筆者はこれまで、このコラムで「野球肘検診」について何度かレポートをしてきた。高校野球、甲子園と直結していた日本の少年野球では、多くのチームが「勝利至上主義」で指導をしていた。このために成長途上の子供が、「野球肘」などの野球障害で苦しみ、野球を断念する例が後を絶たなかったのだ。

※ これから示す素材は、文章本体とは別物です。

(* ===== verification/PframeRelease.v ===== *)
(** * Reference counts of memory objects

    An object goes away with its last reference, and with it the references it holds:
    a shadow object those to the object below it and to the one at the bottom.  While
    these are given up the object is still allocated, without pages and without
    references; such objects are kept apart from the others in the proofs. *)
From S2P Require Import Prelude Headers Vmmap VmmapProps Pframe PframeProps PframeLookup PframeShadow PframeCow PframePut PframeMm.
Local Open Scope kernel_scope.

Section release.
Context `{HP : PageH, HH : PmemH} {X : Type} `{HX : !PmemExt X, HT : !OtherObj X}.
Context {HL : ExtLaws}.
Local Abbreviation P := (pmem X).
Implicit Types (p q o b sh x : positive) (s : P) (f : pframe) (n : Z) (d : gmap positive mmobj).

(** One reference less. *)
Definition less (O : mmobj) : mmobj := set_mmo_refcount (mmo_refcount O - 1) O.

(** What a file system promises: [put] of the object of a file that has more
    references takes one away. *)
Class OtherPutLaws := {
  other_put_spec s o (O : mmobj) : objs s !! o = Some O → mmo_ops O = other_mmobj_ops →
    mmo_nrespages O + 1 < mmo_refcount O → ∃ e, other_put o s =
      Ret tt (set_ext e (set_objs (<[o := less O]> (objs s)) s)) ∧ same_areas (pext s) e
}.
Context {HOP : OtherPutLaws}.

(** ** The invariant *)

(** The fields that say what an object shadows. *)
Definition shadow_fields (O : mmobj) b : Prop :=
  match mmo_shadowed O with
  | Some _ => mmo_ops O = shadow_mmobj_ops ∧ mmo_bottom_obj O = Some b
  | None => mmo_ops O ≠ shadow_mmobj_ops ∧ mmo_bottom_obj O = None
  end.

(** Nothing refers to an object that is not there, and every reference is counted;
    the objects below an object end in the one it calls its bottom; pages of
    anonymous and shadow objects are idle and pinned at most once. *)
Record counted s : Prop := Counted {
  ct_wf : pmem_wf s;
  ct_pos x : 0 <= area_refs s x;
  ct_chain o O : objs s !! o = Some O → ∃ b k, chain s o b k ∧ shadow_fields O b;
  ct_idle o O : objs s !! o = Some O → mmo_ops O ≠ other_mmobj_ops → releasable s o;
  ct_areas o O : objs s !! o = Some O → readable (pext s) (mmo_vmas O)
}.

(** The same object, perhaps mapped by fewer areas. *)
Definition same_shape (O O' : mmobj) : Prop :=
  mmo_ops O' = mmo_ops O ∧ mmo_shadowed O' = mmo_shadowed O ∧ mmo_bottom_obj O' = mmo_bottom_obj O ∧
  mmo_vmas O' ⊆ mmo_vmas O.

(** From [s] to [s'] objects only change references or, unless they are those of
    files, go away, with their pages. *)
Record kept s s' : Prop := Kept {
  kp_objs x O' : objs s' !! x = Some O' → ∃ O, objs s !! x = Some O ∧ same_shape O O';
  kp_frames p f : frames s' !! p = Some f ↔
    frames s !! p = Some f ∧ ∃ o, pf_obj f = Some o ∧ is_Some (objs s' !! o);
  kp_areas : same_areas (pext s) (pext s');
  kp_files x O : objs s !! x = Some O → mmo_ops O = other_mmobj_ops → is_Some (objs s' !! x)
}.

Lemma same_shape_trans O1 O2 O3 : same_shape O1 O2 → same_shape O2 O3 → same_shape O1 O3.
Proof using. intros (?&?&?&?) (?&?&?&?). unfold same_shape. repeat split; (congruence || by etrans). Qed.

Lemma shadow_fields_same O O' b : same_shape O O' → shadow_fields O b → shadow_fields O' b.
Proof using. intros (Ho & Hs & Hb & _). unfold shadow_fields. by rewrite Ho, Hs, Hb. Qed.

Lemma released_trans s1 s2 s3 : kept s1 s2 → kept s2 s3 → kept s1 s3.
Proof using.
  intros [Ho1 Hf1 Ha1 Hn1] [Ho2 Hf2 Ha2 Hn2]. split.
  - intros x O3 HO3. destruct (Ho2 _ _ HO3) as (O2 & HO2 & H32). destruct (Ho1 _ _ HO2) as (O1 & HO1 & H21).
    exists O1. split; [done|]. by eapply same_shape_trans.
  - intros p f. rewrite Hf2, Hf1. split; [naive_solver|].
    intros (Hp & o & Hfo & [O3 HO3]). destruct (Ho2 _ _ HO3) as (O2 & HO2 & _). eauto 10.
  - by eapply same_areas_trans.
  - intros x O HO Hop. destruct (Hn1 x O HO Hop) as [O2 HO2].
    destruct (Ho1 _ _ HO2) as (O1 & HO1 & Hop2 & _). simplify_eq. eapply Hn2; [done|by rewrite Hop2].
Qed.

Lemma released_refl s : pmem_wf s → kept s s.
Proof using.
  intros Hwf. split; [by eexists| |done|by eexists]. intros p f. split; [|naive_solver]. intros Hp. split; [done|].
  destruct (pmem_wf_frame s p f Hwf Hp) as (o & O & Hfo & HO & _). eauto.
Qed.

(** ** Counting *)

Lemma points_to_lookup g (os : gmap positive mmobj) k O x :
  os !! k = Some O → g O = Some x → 0 < points_to g os x.
Proof.
  intros Hk Hg. unfold points_to. pose proof (map_count_delete (λ O, g O = Some x) os k O Hk) as Hd.
  simpl in Hd. rewrite decide_True in Hd by done.
  pose proof (map_count_pos (λ O, g O = Some x) (delete k os)). lia.
Qed.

少年の野球障害に最初に気が付いたのはスポーツドクター(整形外科医)だった。2018年に刊行された『野球肘検診ガイドブック』(文光堂)によると、1979年には徳島大学整形外科が県下の少年野球チームの調査を開始した。それからすでに40年以上の歳月が経っている。この間、医学界は警鐘を鳴らし続けてきたが、野球界は無頓着だった。野球競技人口が激減し、特に少年野球のレベルでチーム、リーグ運営が成り立たないような事態になってようやく各地で「野球肘検診」が行われるようになった。
現在は、新潟県、兵庫県、群馬県など県単位で大規模な「野球肘検診」が行われている。また少年硬式野球のポニーリーグは昨年、関東地区で連盟主催の「野球肘検診」を実施している。
しかし「野球肘検診」は、ほとんどが小中学校だ。大規模な大会を催し、競技人口も多い高校野球では、これまで高野連が関与するような大規模な「野球肘検診」は行ってこなかった。
手が回らなかった「けが予防」
2018年に発表された日本高野連「高校野球200年構想」には、以下の項目がある。
○ けが予防講習会の開催
・高校生対象の肩ひじ検診の実施
・小中高生への継続的な肩ひじ検診の実施
※けがの予防やセルフチェックのための手引書、DVDを製作
・都道府県連盟が作成する野球手帳の製作を支援
残念ながら、この部分は5年経過した現在も、あまり進捗は見られなかった。いくら200年構想とは言え【けが予防】は喫緊の課題であるはずだ。コロナ禍によって日本高野連、各県高野連は経済的にも苦境に陥ったために、こうした活動まで手が回らなかったのだ。